In addition, since the third transistor 33 is disposed at a higher potential side than the light-emitting element 20 in the modification 5, in order to prevent the voltage between the gate and the source of the third transistor 33 from decreasing during the second period, the third transistor The crystal 33 stops linear operation. It is preferable to set the voltage of the scanning signal (non-selection signal and acting signal) supplied from the scanning line 42 to the gate of the third transistor 33 to be higher than that of Example 5 (for example, about 10 V). .

(Embodiment 6) Next, a pixel circuit according to Embodiment 6 will be described. FIG. 19 is a diagram illustrating the structure of a pixel circuit of the sixth embodiment. As shown in FIG. 19, the pixel circuit 71B of the sixth embodiment differs from the pixel circuit 71 of the fifth embodiment in that the third transistor 33A is a P-type transistor, and the second transistor 32 and a complementary second transistor 37 is an N-type transistor.

The pixel circuit 71B of the sixth embodiment includes a light emitting element 20, a memory circuit 60 including a first transistor 31, a second transistor 32, a third transistor 33A, and a complementary second transistor 37. The third transistor 33A, which is a P-type transistor, and the light-emitting element 20 are arranged in series between the drain terminal of the first transistor 31 that is the output terminal 25 of the first inverter 61 and the high-potential line 47 that is the second potential line.

The third transistor 33A is disposed on a higher potential side than the light emitting element 20. The source of the third transistor 33A is electrically connected to the high-potential line 47 which is a second potential line. The drain of the third transistor 33A is electrically connected to the anode 21 of the light emitting element 20. The cathode 23 of the light-emitting element 20 is electrically connected to the output terminal 25 of the memory circuit 60 (the first inverter 61), that is, the drain of the first transistor 31.

In the first period (non-display period), a signal (selection signal and non-active signal) of High (for example, 5 V) is supplied as a scanning signal (also a control signal) supplied from the scanning line 42. Then, since the second transistor 32 and the complementary second transistor 37 are turned on, the image signal is written into the memory circuit 60 from the signal line 43 and the complementary signal line 45 and stored therein. In the first period, since the third transistor 33A is turned off, the light emitting element 20 does not emit light.

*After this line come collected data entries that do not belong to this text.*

(** * pointblank_server: the session layer of the Pointblank MCP server

    A shallow embedding of [mcp_folder/pointblank_server.py]: the two
    registries of [AppContext] and the five tools that read and mutate them
    ([load_dataframe], [create_validator], [add_validation_step],
    [get_validation_step_output], [interrogate_validator]).

    The tools are thin orchestration code around collaborators that live
    outside the repository (pandas, pathlib, json, uuid, the pointblank rule
    engine, the MCP request context).  These are gathered in the [Engine]
    interface below; every tool is a program in a small state-and-exception
    monad over a [World] that holds the registries and a chronological trace
    of the effects the tool has requested. *)

From Stdlib Require Import String ZArith List Bool Ascii.
From stdpp Require Import gmap strings pretty.
Import ListNotations.
Local Open Scope string_scope.

(** ** Python exceptions *)

(** The classes the source raises or tells apart in an [except] clause.
    [OtherException] stands for any other subclass of [Exception]. *)
Inductive exn_class :=
| ValueError
| RuntimeError
| TypeError
| FileNotFoundError
| OtherException.

(** An exception object: its class and [str(e)]. *)
Record PyExn := mkExn { exn_cls : exn_class; exn_str : string }.

Definition is_TypeError (e : PyExn) : bool :=
  match exn_cls e with TypeError => true | _ => false end.

Inductive result (A : Type) :=
| Returned (a : A)
| Raised (e : PyExn).
Arguments Returned {A} a.
Arguments Raised {A} e.

(** ** Strings *)

(** [str.lower], on the ASCII letters (the only ones that matter for the
    comparisons with [".csv"], [".xls"], ... the source makes). *)
Definition lower_ascii (c : ascii) : ascii :=
  let n := nat_of_ascii c in
  if (65 <=? n)%nat && (n <=? 90)%nat then ascii_of_nat (n + 32) else c.

Fixpoint lower (s : string) : string :=
  match s with
  | EmptyString => EmptyString
  | String c s' => String (lower_ascii c) (lower s')
  end.

(** [s.endswith(suffix)] *)
Definition endswith (s suffix : string) : bool :=
  let n := String.length s in
  let k := String.length suffix in
  (k <=? n)%nat && String.eqb (substring (n - k) k s) suffix.

(** [repr] of a list of plain strings: ['a', 'b', ...]. *)
Fixpoint repr_items (l : list string) : string :=
  match l with
  | [] => ""
  | [k] => "'" +:+ k +:+ "'"
  | k :: rest => "'" +:+ k +:+ "', " +:+ repr_items rest
  end.

Definition repr_str_list (l : list string) : string :=
  "[" +:+ repr_items l +:+ "]".
(** The whole of [for face in bm.faces], started after the faces [fs]. *)
Lemma copy_faces_spec bm l : ∀ nb vm fs,
  copy_inv bm nb vm (concat fs) fs →
  match foldlM (copy_face bm) (nb, vm) l with
  | inr (nb', vm') =>
      copy_inv bm nb' vm'
        (concat (fs ++ (f_verts <$> filter (λ f, f_select f = true) l)))
        (fs ++ (f_verts <$> filter (λ f, f_select f = true) l))
  | inl e =>
      (e = ReferenceError ∧
       ¬ Forall (λ f, Forall (λ i, i < length (verts bm)) (f_verts f)) l) ∨
      (e ≠ ReferenceError ∧
       ¬ faces_accepted (fs ++ (f_verts <$> filter (λ f, f_select f = true) l)))
  end.
Proof.
  induction l as [|face l IH]; intros nb vm fs Hinv; cbn [foldlM].
  - simpl. by rewrite app_nil_r.
  - pose proof (copy_face_spec bm nb vm fs face Hinv) as Hstep.
    destruct (copy_face bm (nb, vm) face) as [e|[nb1 vm1]].
    + destruct Hstep as [Hsel [[-> Hbad]|[Hne Hbad]]].
      * left. split; [done|]. by intros [? _]%Forall_cons.
      * right. split; [done|]. rewrite filter_cons_True by done.
        rewrite fmap_cons, cons_middle, (assoc_L (++)).
        by intros ?%faces_accepted_app_l.
    + destruct (f_select face) eqn:Hsel.
      * specialize (IH nb1 vm1 _ Hstep).
        rewrite filter_cons_True by done.
        rewrite fmap_cons, cons_middle, (assoc_L (++)).
        destruct (foldlM (copy_face bm) (nb1, vm1) l) as [e|[nb2 vm2]]; [|done].
        destruct IH as [[-> Hbad]|[Hne Hbad]]; [left|by right].
        split; [done|]. by intros [_ ?]%Forall_cons.
      * destruct Hstep as [-> ->]. specialize (IH nb vm fs Hinv).
        rewrite filter_cons_False by (by rewrite Hsel).
        destruct (foldlM (copy_face bm) (nb, vm) l) as [e|[nb2 vm2]]; [|done].
        destruct IH as [[-> Hbad]|[Hne Hbad]]; [left|by right].
        split; [done|]. by intros [_ ?]%Forall_cons.
Qed.

End Loops.

(** ** The copy as a whole *)

Lemma elem_of_concat {A} (x : A) (ls : list (list A)) :
  x ∈ concat ls ↔ ∃ l, x ∈ l ∧ l ∈ ls.
Proof.
  induction ls as [|l ls IH]; simpl.
  - split; [by intros ?%elem_of_nil|]. by intros (l & _ & ?%elem_of_nil).
  - rewrite elem_of_app, IH. split.
    + intros [?|(l' & ? & ?)]; [exists l|exists l']; by rewrite elem_of_cons; auto.
    + intros (l' & ? & [->|?]%elem_of_cons); [by left|right; by exists l'].
Qed.

Section Extract.
Context {Co : Type} `{!Vector Co}.
Implicit Types (bm nb : BMesh Co) (vm : gmap nat nat).

Lemma copy_selected_faces_spec bm :
  match copy_selected_faces bm with
  | inr (nb, vm) =>
      copy_inv bm nb vm (concat (selected_faces bm)) (selected_faces bm)
  | inl e =>
      (e = ReferenceError ∧ ¬ valid_refs bm) ∨
      (e ≠ ReferenceError ∧ ¬ faces_accepted (selected_faces bm))
  end.
Proof.
  exact (copy_faces_spec bm (faces bm) bmesh_new ∅ [] (copy_inv_init bm)).
Qed.

Lemma copy_inv_faces_length bm nb vm L fs :
  copy_inv bm nb vm L fs → length (faces nb) = length fs.
Proof. intros Hinv. symmetry. exact (Forall2_length _ _ _ (inv_faces _ _ _ _ _ Hinv)). Qed.

(** One new vertex per distinct source vertex. *)
Lemma copy_inv_verts_length bm nb vm L fs :
  copy_inv bm nb vm L fs → length (verts nb) = distinct_count L.
Proof.
  intros Hinv. unfold distinct_count.
  rewrite <-(inv_size _ _ _ _ _ Hinv), <-size_dom.
  rewrite <-(size_list_to_set (C:=gset nat)) by apply NoDup_remove_dups.
  apply set_size_proper. intros i.
  rewrite elem_of_dom, elem_of_list_to_set, elem_of_remove_dups.
  apply (inv_dom _ _ _ _ _ Hinv).
Qed.

(** Every new vertex is used by one of the new faces. *)
Lemma copy_inv_no_orphan bm nb vm fs k :
  copy_inv bm nb vm (concat fs) fs → k < length (verts nb) →
  ∃ fo, fo ∈ faces nb ∧ k ∈ f_verts fo.
Proof.
  intros Hinv Hk. destruct (inv_surj _ _ _ _ _ Hinv k Hk) as [i Hi].
  assert (i ∈ concat fs) as Hin by (apply (inv_dom _ _ _ _ _ Hinv); by eexists).
  apply elem_of_concat in Hin as (f & Hif & Hf).
  apply list_elem_of_lookup in Hf as [n Hn].
  destruct (Forall2_lookup_l _ _ _ _ _ (inv_faces _ _ _ _ _ Hinv) Hn)
    as (fo & Hfo & Hffo).
  exists fo. split; [apply list_elem_of_lookup; by exists n|].
  destruct (vert_map_elem_l _ _ _ _ Hffo Hif) as (k' & ? & Hk').
  by replace k with k' by congruence.
Qed.

Lemma copy_selected_verts_spec bm : ∀ nb,
  faces (copy_selected_verts bm nb) = faces nb ∧
  co <$> verts (copy_selected_verts bm nb)
    = (co <$> verts nb) ++ (co <$> selected_verts bm).
Proof.
  unfold copy_selected_verts, selected_verts.
  induction (verts bm) as [|v l IH]; intros nb; cbn [foldl].
  - by rewrite app_nil_r.
  - destruct (v_select v) eqn:Hv.
    + rewrite filter_cons_True by done.
      destruct (IH (verts_new nb (co v)).1) as [Hf Hv']. rewrite Hf, Hv'. simpl.
      split; [done|]. by rewrite fmap_app, <-(assoc_L (++)).
    + rewrite filter_cons_False by (by rewrite Hv). apply IH.
Qed.

(** Faces that are not selected are skipped. *)
Lemma copy_faces_unselected bm l : ∀ st,
  filter (λ f, f_select f = true) l = [] →
  foldlM (copy_face bm) st l = inr st.
Proof.
  induction l as [|f l IH]; intros [nb vm] Hsel; [done|].
  destruct (f_select f) eqn:Hf.
  - by rewrite filter_cons_True in Hsel.
  - rewrite filter_cons_False in Hsel by (by rewrite Hf).
    cbn [foldlM]. unfold copy_face at 1. rewrite Hf. by apply IH.
Qed.

(** With no face selected the loop over the faces copies nothing, and the
    fallback copies the selected vertices. *)
Lemma extract_no_faces bm :
  selected_faces bm = [] →
  extract bm = inr (copy_selected_verts bm bmesh_new) ∧
  faces (copy_selected_verts bm bmesh_new) = [] ∧
  co <$> verts (copy_selected_verts bm bmesh_new) = co <$> selected_verts bm.
Proof.
  intros Hsel%fmap_nil_inv. unfold extract, copy_selected_faces.
  rewrite copy_faces_unselected by done. simpl.
  destruct (copy_selected_verts_spec bm bmesh_new) as [-> ->]. done.
Qed.

(** With a face selected, a copy that completes ends in the state the
    invariant describes. *)
Lemma extract_faces bm out :
  extract bm = inr out → selected_faces bm ≠ [] →
  ∃ vm, copy_inv bm out vm (concat (selected_faces bm)) (selected_faces bm).
Proof.
  unfold extract. intros Hex Hsel.
  pose proof (copy_selected_faces_spec bm) as Hspec.
  destruct (copy_selected_faces bm) as [e|[nb vm]]; [done|].
  pose proof (copy_inv_faces_length _ _ _ _ _ Hspec) as Hlen.
  destruct (faces nb) eqn:Hf.
  - by destruct (selected_faces bm).
  - exists vm. by simplify_eq.
Qed.

(** The copy completes exactly on selections the constructor accepts. *)
Lemma extract_inr_accepted bm out :
  extract bm = inr out → faces_accepted (selected_faces bm).
Proof.
  unfold extract. intros Hex.
  pose proof (copy_selected_faces_spec bm) as Hspec.
  destruct (copy_selected_faces bm) as [e|[nb vm]]; [done|].
  by destruct Hspec.
Qed.

Lemma extract_ok bm :
  valid_refs bm → faces_accepted (selected_faces bm) → ∃ out, extract bm = inr out.
Proof.
  unfold extract. intros Hvalid Hsafe.
  pose proof (copy_selected_faces_spec bm) as Hspec.
  destruct (copy_selected_faces bm) as [e|[nb vm]].
  - by destruct Hspec as [[_ ?]|[_ ?]].
  - destruct (faces nb); by eexists.
Qed.

Lemma extract_error bm :
  valid_refs bm → ¬ faces_accepted (selected_faces bm) →
  ∃ e, extract bm = inl e ∧ (e = TypeError ∨ e = ValueError).
Proof.
  intros Hvalid Hrefused.
  destruct (extract bm) as [e|out] eqn:Hex.
  - exists e. split; [done|]. unfold extract in Hex.
    pose proof (copy_selected_faces_spec bm) as Hspec.
    destruct (copy_selected_faces bm) as [e'|[nb vm]].
    + simplify_eq. destruct Hspec as [[_ ?]|[? _]]; [done|].
      destruct e; auto. done.
    + by destruct (faces nb).
  - by apply extract_inr_accepted in Hex.
Qed.

End Extract.

(** ** The run of [execute] *)

Lemma alter_snoc {A} (f : A → A) (l : list A) (x : A) n :
  n = length l → alter f n (l ++ [x]) = l ++ [f x].
Proof. intros ->. by rewrite <-(Nat.add_0_r (length l)), alter_app_r. Qed.

Section Execute.
Context {Co : Type} `{!Vector Co}.
Implicit Types (bm nb : BMesh Co) (w : World Co).

Lemma existsb_selected bm :
  existsb v_select (verts bm) = true ↔ selected_verts bm ≠ [].
Proof.
  unfold selected_verts. induction (verts bm) as [|v l IH]; simpl; [done|].
  destruct (v_select v) eqn:Hv.
  - rewrite filter_cons_True by done. done.
  - rewrite filter_cons_False by (by rewrite Hv). done.
Qed.

(** Objects that are not selected are left alone by [origin_set]. *)
Lemma origin_set_skip w (l : list nat) :
  (∀ i o, i ∈ l → objects w !! i = Some o → ob_select o = false) →
  foldl origin_set_object w l = w.
Proof.
  induction l as [|i l IH]; intros Hl; [done|]. cbn [foldl].
  assert (origin_set_object w i = w) as ->.
  { unfold origin_set_object. destruct (objects w !! i) as [o|] eqn:Ho; [|done].
    rewrite (Hl i o) by (done || apply list_elem_of_here). done. }
  apply IH. intros j o Hj. apply Hl. by apply list_elem_of_further.
Qed.

Lemma set_objects_set_objects (os os' : list (Object Co)) w :
  set_objects os (set_objects os' w) = set_objects os w.
Proof. done. Qed.

Lemma modifiers_new_last os g name ty w :
  modifiers_new (length os) name ty (set_objects (os ++ [g]) w) =
  set_objects
    (os ++ [with_modifiers
              (λ mds, mds ++ [{| md_name := name; md_type := ty; md_attrs := [] |}])
              g]) w.
Proof.
  unfold modifiers_new. rewrite set_objects_set_objects. f_equal.
  cbn [objects set_objects]. by apply alter_snoc.
Qed.

Lemma mod_set_last os g attr v w :
  mod_set (length os) attr v (set_objects (os ++ [g]) w) =
  set_objects (os ++ [with_modifiers (set_last_attr attr v) g]) w.
Proof.
  unfold mod_set. rewrite set_objects_set_objects. f_equal.
  cbn [objects set_objects]. by apply alter_snoc.
Qed.

Lemma with_modifiers_compose (f f' : list Modifier → list Modifier)
    (o : Object Co) :
  with_modifiers f (with_modifiers f' o) = with_modifiers (f ∘ f') o.
Proof. done. Qed.

#[local] Opaque modifiers_new mod_set set_objects.

Lemma add_modifiers_spec self w os g :
  ob_modifiers g = [] →
  add_modifiers self (length os) (set_objects (os ++ [g]) w) =
  set_objects (os ++ [with_modifiers (λ _, modifier_stack self) g]) w.
Proof.
  intros Hmods. unfold add_modifiers.
  repeat (rewrite modifiers_new_last || rewrite mod_set_last).
  do 2 f_equal. rewrite !with_modifiers_compose.
  unfold with_modifiers. f_equal. rewrite Hmods. reflexivity.
Qed.

#[local] Transparent modifiers_new mod_set set_objects.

In the second period (display period), a low (for example, 0 V) signal (a non-selection signal and an acting signal) is supplied as a scanning signal (a control signal) supplied from the scanning line 42. Then, the third transistor 33A is turned on, so that the first transistor 31 is controlled from the high-potential line 47 (VDD) to reach the low-potential line 46 through the light-emitting element 20, the third transistor 33A, and the first transistor 31. (VSS), the light emission and non-light emission of the light-emitting element 20 respond to the image signal. In addition, since the second transistor 32 and the complementary second transistor 37 are turned off, the image signal stored in the memory circuit 60 is held.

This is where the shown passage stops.